We are especially delighted to include a tribute to Nevill Hall hospital, so crucial to the local response to the pandemic, with Glenn Dene discussing, Behind the Mask, which describes how the hospital’s dedicated team of professional staff faced the challenge of Coivd-19. The return to normality is celebrated by our habitual feast of Welsh culture, and this year Crickhowell itself is a star attraction in events that tell stories about Crickhowell people from 1881 to wickedly funny anecdotes about Crickhowell life in the present day. We will celebrate too, the story of our beautiful local Bethesda chapel.
Welsh legend Roy Noble is also returning to regale us with more urban myths and legends from Wales, but the festival is never merely parochial, and political concerns are represented by Professor Brian Brivati, revealing the effect of the Trump presidency on the Abraaj group based in Dubai, whilst broadcaster and comedian Robin Ince discusses The Importance of being interested and why scientific wonder isn’t just for the professionals.
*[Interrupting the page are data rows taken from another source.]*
Lemma desired_good hc cfg :
  sizeInt32 hc → HiCache.resolveBlock quote hc = inr cfg →
  Forall (λ d, goodArg d ∧ HiCache.da_equivalent d (HiCache.da_value d) (HiCache.da_value d) = true) (HiCache.desiredArgs cfg).
Proof.
  intros Hsz. unfold HiCache.resolveBlock, HiCache.fail. destruct (_ || _) eqn:Eone; [done|].
  destruct (match hc_SizeGB hc with Some _ => _ | None => _ end); [done|]. destruct (negb _ && HiCache.ratioRefused _) eqn:Er; [done|].
  destruct (HiCache.validWritePolicy (hc_WritePolicy hc)) eqn:Ew; cbn [negb]; [|done].
  destruct (HiCache.validIOBackend (hc_IOBackend hc)) eqn:Ei; cbn [negb]; [|done].
  destruct (HiCache.validMemoryLayout (hc_MemoryLayout hc)) eqn:Em; cbn [negb]; [|done]. intros [= <-].
  unfold HiCache.desiredArgs. cbn [HiCache.rc_sizeGB HiCache.rc_ratio HiCache.rc_writePolicy HiCache.rc_ioBackend HiCache.rc_memoryLayout].
  rewrite !Forall_app. split_and!; [|by eapply optional_good; [set_solver|done|repeat constructor]..].
  destruct (hc_SizeGB hc) as [p|] eqn:Es; cbn [fmap option_fmap option_map]; apply Forall_singleton.
  - split; [split; [set_solver|apply FormatInt_noFlag]|]. cbn [HiCache.da_equivalent HiCache.da_value].
    unfold HiCache.equivalentInteger. specialize (Hsz p Es).
    rewrite ParseInt64_FormatInt by (unfold MinInt64, MaxInt64; lia). apply Z.eqb_refl.
  - destruct (str_eqb (hc_Ratio hc) ""); [by rewrite bool_decide_true in Eone|]. cbn [negb andb] in Er.
    split; [split; [set_solver|]|by apply equivalentNumber_refl]. cbn [HiCache.da_value].
    unfold plainValue. destruct (HasPrefix (hc_Ratio hc) "--") eqn:E; [|done]. apply HasPrefix_spec in E as [r E].
    unfold HiCache.ratioRefused in Er. by rewrite E, ParseFloat64_dashes in Er.
Qed.

Lemma desired_NoDup cfg : NoDup (HiCache.da_flag <$> HiCache.desiredArgs cfg).
Proof.
  unfold HiCache.desiredArgs. destruct (HiCache.rc_sizeGB cfg), (str_eqb (HiCache.rc_writePolicy cfg) ""),
    (str_eqb (HiCache.rc_ioBackend cfg) ""), (str_eqb (HiCache.rc_memoryLayout cfg) ""); simpl;
    rewrite <-(bool_decide_eq_true (NoDup _)); vm_compute; done.
Qed.

(** *** The adapter *)

Lemma lmcache_appended args ds e m :
  Forall goodArg ds → e ∈ [[]; [HiCache.SGLangEnableHiCacheArg]] → m ∈ [[]; [SGLangEnableMetricsArg]] →
  ∀ f, f ∈ [SGLangEnableLMCacheArg; SGLangConfigFileArg] → hasArg args f = false → hasArg (args ++ appended ds e m) f = false.
Proof.
  intros Hg He Hm f Hf Hno. unfold hasArg, appended. rewrite !existsb_app. unfold hasArg in Hno. rewrite Hno.
  assert (HasPrefix f "--" = true) as Hdash by (set_unfold; destruct_or!; by subst f).
  rewrite flat_words; [|..|done].
  - set_unfold; destruct_or!; subst; done.
  - intros g Hg'. unfold hiFlags in Hg'. set_unfold; destruct_or!; subst; done.
  - intros v Hv. by destruct (plain_not v f Hv Hdash) as [-> ->].
Qed.

(** The flag that must stay away is no wanted one. *)
Lemma size_ratio_exclusive cfg :
  (if HiCache.rc_sizeGB cfg then HiCache.SGLangHiCacheRatioArg else HiCache.SGLangHiCacheSizeArg) ∉ HiCache.da_flag <$> HiCache.desiredArgs cfg.
Proof.
  unfold HiCache.desiredArgs. destruct (HiCache.rc_sizeGB cfg), (str_eqb (HiCache.rc_writePolicy cfg) ""),
    (str_eqb (HiCache.rc_ioBackend cfg) ""), (str_eqb (HiCache.rc_memoryLayout cfg) ""); simpl;
    rewrite !not_elem_of_cons; split_and?; try done; by intros ?%elem_of_nil.
Qed.

(** What the edits append to a template whose switch is well formed. *)
Lemma upsert_shape args ms :
  Forall goodArg ms → HiCache.validateEnableArg args = None →
  ∃ e m, e ∈ [[]; [HiCache.SGLangEnableHiCacheArg]] ∧ m ∈ [[]; [SGLangEnableMetricsArg]] ∧
    UpsertFlag (UpsertFlag args HiCache.SGLangEnableHiCacheArg ++ flat ms) SGLangEnableMetricsArg = args ++ appended ms e m ∧
    HiCache.SGLangEnableHiCacheArg ∈ args ++ e ∧ HiCache.validateEnableArg (args ++ appended ms e m) = None.
Proof.
  intros Hg Hen. destruct (enable_appended args ms [] Hg (ltac:(set_solver)) Hen) as (e & He & Eu & Hin & _).
  rewrite Eu. exists e, (if bool_decide (SGLangEnableMetricsArg ∈ (args ++ e) ++ flat ms) then [] else [SGLangEnableMetricsArg]).
  set (m := if bool_decide _ then _ else _). assert (m ∈ [[]; [SGLangEnableMetricsArg]]) as Hm by (unfold m; case_bool_decide; set_solver).
  split_and!; [done|done| |done|].
  - unfold UpsertFlag, appended, m. case_bool_decide; by rewrite ?app_nil_r, <-?app_assoc.
  - destruct (enable_appended args ms m Hg Hm Hen) as (e' & _ & Eu' & _ & Hv).
    assert (e' = e) as -> by (apply (inj (app args)); congruence). done.
Qed.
The usual heady mix of well-known authors includes this year’s Booker-nominated writer, Mary Lawson, speaking on A Town Called Solace; Stacey Halls on Mrs England, and Tracey Rees, winner of the Richard and Judy Search for a best seller competition, speaking about her novel, The Rose Garden.
The Festival literary criticism series packs its usual intellectual punch with Professor Meg Jensen exploring the work of the short-story writer, Katherine Mansfield, a fellow writer greatly envied by Virginia Woolf; Professor Avril Horner invites you to take afternoon tea with some well-known vampires, and at this year’s Festival Literary supper, Dr Miles Leeson will celebrate the centenary of one of the greatest crime and thriller writers of the twentieth century, Patricia Highsmith, author of The Talented Mr Ripley.
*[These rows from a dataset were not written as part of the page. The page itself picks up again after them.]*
Lemma same_place_annotations req a pod : samePlace (set_annotations a (admittedPod req pod)) (admittedPod req pod).
Proof. by split. Qed.

(** What the apiserver stores after the handler is in the place the handler saw. *)
Lemma handled_place h req pod doc pod' :
  codec unmarshal marshal → rq_Operation req ≠ "" → unmarshal (rq_Raw req) = inr pod →
  persisted req (Handle quote unmarshal marshal h req) = Some doc → unmarshal doc = inr pod' →
  samePlace (admittedPod req pod') (admittedPod req pod).
Proof.
  intros Hc Hop Hraw. unfold Handle. apply str_eqb_neq in Hop as ->. rewrite Hraw. fold (admittedPod req pod).
  assert (∀ m, samePlace m (admittedPod req pod) → ∀ s, marshal m = inr s → unmarshal s = inr pod' →
    samePlace (admittedPod req pod') (admittedPod req pod)) as Hnew.
  { intros m Hm s Es Hu. destruct (Hc m) as (s' & Es' & Hu'). assert (s' = s) as -> by congruence.
    rewrite Hu in Hu'. injection Hu' as ->. by apply admitted_place. }
  assert (unmarshal (rq_Raw req) = inr pod' → samePlace (admittedPod req pod') (admittedPod req pod)) as Hsame.
  { rewrite Hraw. by intros [= ->]. }
  assert (∀ reason, persisted req (failOpen marshal (rq_Raw req) (admittedPod req pod) reason) = Some doc → unmarshal doc = inr pod' →
    samePlace (admittedPod req pod') (admittedPod req pod)) as Hfail.
  { intros reason. unfold failOpen. destruct (forallb _ _); [by intros [= <-]|].
    destruct (marshal _) as [err|s] eqn:Em; [by intros [= <-]|]. intros [= <-]. eapply Hnew; [|exact Em]. apply same_place_annotations. }
  destruct (SkipAnnotationOptsOut _).
  { unfold skipInjection. destruct (_ && forallb _ _); [by intros [= <-]|].
    destruct (marshal _) as [err|s] eqn:Em; [by intros [= <-]|]. intros [= <-]. eapply Hnew; [|exact Em]. apply same_place_annotations. }
  destruct (selectCacheBackend h _) as [|cache|names|err]; [apply Hfail| |done|apply Hfail].
  destruct (wirePod quote h cache _) as [reason|mutated] eqn:Ew; [apply Hfail|].
  destruct (marshal mutated) as [err|s] eqn:Em; [by intros [= <-]|]. intros [= <-]. eapply Hnew; [|exact Em]. by eapply wirePod_place.
Qed.

(** On the selectors admission lets through, the audit and the injector agree. *)
Lemma selects_claims p q cb :
  domainSelector cb → samePlace p q → selects p cb = str_eqb (cb_Namespace cb) (p_Namespace q) && claims q cb.
Proof.
  intros Hd [Hn Hl]. unfold selects. rewrite Hn. f_equal. destruct Hd as [He|(d & Hne & He)].
  - unfold labelsMatch, claims. by rewrite He, bool_decide_true.
  - apply eq_true_iff_eq. rewrite (claims_domain q cb d He), <-Hl. unfold labelsMatch. rewrite He, bool_decide_false.
    + cbn [negb andb]. rewrite bool_decide_eq_true, map_Forall_singleton. unfold strGet.
      destruct (p_Labels p !! CacheBackendDomainLabel) as [x|]; cbn [default]; [naive_solver|]. split; [by intros <-|done].
    + intros E. apply (f_equal (.!! CacheBackendDomainLabel)) in E. by rewrite lookup_singleton_eq, lookup_empty in E.
Qed.

(** The backends the audit finds for a pod are the injector's selection. *)
Lemma selects_selection registry h c p q :
  rtc (backendStep quote [] registry) [] c → reads h c → samePlace p q →
  match List.filter (selects p) c with
  | [] => selectCacheBackend h q = NoBackend
  | [cb] => selectCacheBackend h q = OneBackend cb
  | _ => False
  end.
Proof.
  intros Hr Hread Hpq. destruct (owner_exact quote registry h c q Hr Hread) as [Hamb Hone].
  pose proof (backends_reachable_ok quote registry c Hr) as [_ Hd _]. rewrite Forall_forall in Hd.
  assert (List.filter (selects p) c = List.filter (λ cb, str_eqb (cb_Namespace cb) (p_Namespace q) && claims q cb) c) as ->.
  { apply List.filter_ext_in. intros cb Hcb%list_elem_of_In. apply selects_claims; auto. }
  rewrite <-filter_filter_List. revert Hamb. unfold selectCacheBackend. rewrite Hread.
  set (items := List.filter _ c). intros Hamb.
  pose proof (filter_List_Permutation (claims q) _ _ (go_sort_Permutation (λ a b, str_lt (cb_Name a) (cb_Name b)) items)) as Hp.
  destruct (List.filter (claims q) items) as [|a [|b rest]].
  - apply Permutation_nil_r in Hp as ->. done.
  - apply Permutation_singleton_r in Hp as ->. done.
  - assert (2 ≤ length (List.filter (claims q) (go_sort (λ a b, str_lt (cb_Name a) (cb_Name b)) items)))%nat as Hl by (rewrite Hp; simpl; lia).
    destruct (List.filter (claims q) _) as [|? [|? ?]]; simpl in Hl; [lia|lia|]. by eapply Hamb.
Qed.

(** The stamps of the stored pod are those the audit validates exactly when the backend wired it. *)
Lemma stampedBy_decision h q cb a p :
  selectCacheBackend h q = OneBackend cb → stampsOf (decision quote h q) a → p_Annotations p = a →
  cb_Namespace cb = p_Namespace p →
  stampedBy p (selOf cb) = match decision quote h q with Wired _ => negb (str_eqb (cb_UID cb) "") | _ => false end.
Proof.
  intros Hsel Hst Ha Hns. unfold stampedBy. rewrite Ha. cbn [selOf sel_backend sel_uid]. revert Hst.
  change annotationInjectedBy with AnnotationInjectedBy. change annotationInjectedByUID with AnnotationInjectedByUID.
  unfold decision. rewrite Hsel. destruct (SkipAnnotationOptsOut _); cbn [stampsOf].
  { intros [H _]. by rewrite (H AnnotationInjectedBy) by (unfold identityStamps; set_solver). }
  destruct (wirePod quote h cb q); cbn [stampsOf].
  - intros H. by rewrite (H AnnotationInjectedBy) by (unfold injectionStamps; set_solver).
  - intros (-> & -> & _ & _). by rewrite Hns, !str_eqb_refl, ref_not_empty, andb_true_r.
Qed.

(** C20: For a cluster whose backends the validating webhook let through one by one, the doctor's
    audit of a pod the injector handled says what the injector did: nothing when no backend owns the
    pod, injected when the owner wired it, and not injected when it was left unwired or opted out,
    unless an injection event for its UID is on record.  It never reports an ambiguous selector. *)
Theorem audit_agrees_with_injector registry h c req pod doc pod' uids :
  rtc (backendStep quote [] registry) [] c → reads h c → codec unmarshal marshal →
  rq_Operation req ≠ "" → unmarshal (rq_Raw req) = inr pod →
  persisted req (Handle quote unmarshal marshal h req) = Some doc → unmarshal doc = inr pod' →
  let seen := admittedPod req pod in
  let stored := admittedPod req pod' in
  let marked wired := if wired || bool_decide (p_UID stored ∈ uids)
                      then [(CodeEnginePodInjected, StatusOK)] else [(CodeEnginePodNotInjected, StatusWarn)] in
  (λ f, (fd_Code f, fd_Status f)) <$> auditPod quote c uids stored =
    match selectCacheBackend h seen, decision quote h seen with
    | OneBackend _, Wired cache => marked (negb (str_eqb (cb_UID cache) ""))
    | OneBackend _, _ => marked false
    | _, _ => []
    end.
Proof.
  intros Hr Hread Hc Hop Hraw Hper Hdoc seen stored marked.
  assert (samePlace stored seen) as Hpl by (by eapply handled_place).
  assert (stampsOf (decision quote h seen) (p_Annotations stored)) as Hst.
  { assert (p_Annotations stored = p_Annotations pod') as -> by (unfold stored, admittedPod; by destruct (str_eqb _ _)).
    by eapply stamps_truthful. }
  pose proof (auditPod_cases quote c uids stored) as Hcases. pose proof (selects_selection registry h c stored seen Hr Hread Hpl) as Hsel.
  destruct (List.filter (selects stored) c) as [|cb [|? ?]] eqn:Ef; [by rewrite Hsel, Hcases| |done].
  assert (cb ∈ List.filter (selects stored) c) as Hin by (rewrite Ef; left). apply elem_of_List_filter in Hin as [Hs _].
  apply andb_true_iff in Hs as [Hns%str_eqb_eq _]. destruct Hcases as (code & status & msg & -> & Hv). rewrite Hsel.
  cbn [fmap list_fmap fd_Code fd_Status]. rewrite (stampedBy_decision h seen cb _ stored Hsel Hst eq_refl Hns) in Hv.
  unfold marked. rewrite Hv. revert Hst. unfold decision. rewrite Hsel.
  destruct (SkipAnnotationOptsOut _); [|destruct (wirePod quote h cb seen)]; intros _; generalize (bool_decide (p_UID stored ∈ uids));
    intros [|]; [done|done|done|done|by rewrite !orb_true_r|]. rewrite !orb_false_r. by destruct (negb _).
Qed.
End agreement.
Lovers of murder mysteries can, in fact, look forward to a crime fiction feast, with six events from Welsh crime writers, Crime Cymru, nail-biting mysteries from Emma Stonex, Laura Shepherd Robinson and Fiona Cummins, so don’t plan on walking home in the dark. To calm the nerves, you could try foraging with Adele Nozedar or some brisk walking with Kevin Walker. And if all that fails, to soothe the soul we are running an unusually large number of poetry events: ‘National treasure’, Pam Ayres is the star of our grand opening event; the Welsh publisher, Seren’s, poetry showcase event will celebrate its 40th anniversary with readings by four of its finest poets; award-winning Welsh poet Christopher Meredith will read from his recent collection, Still, and our grand finale this year is Twitter’s unofficial poet laureate, Brian Bilston.
When the festival closes, relax and mull over this plethora of literary delights in good company and a glass or two of wine at one of the excellent hostelries in our High Street. We will see you there.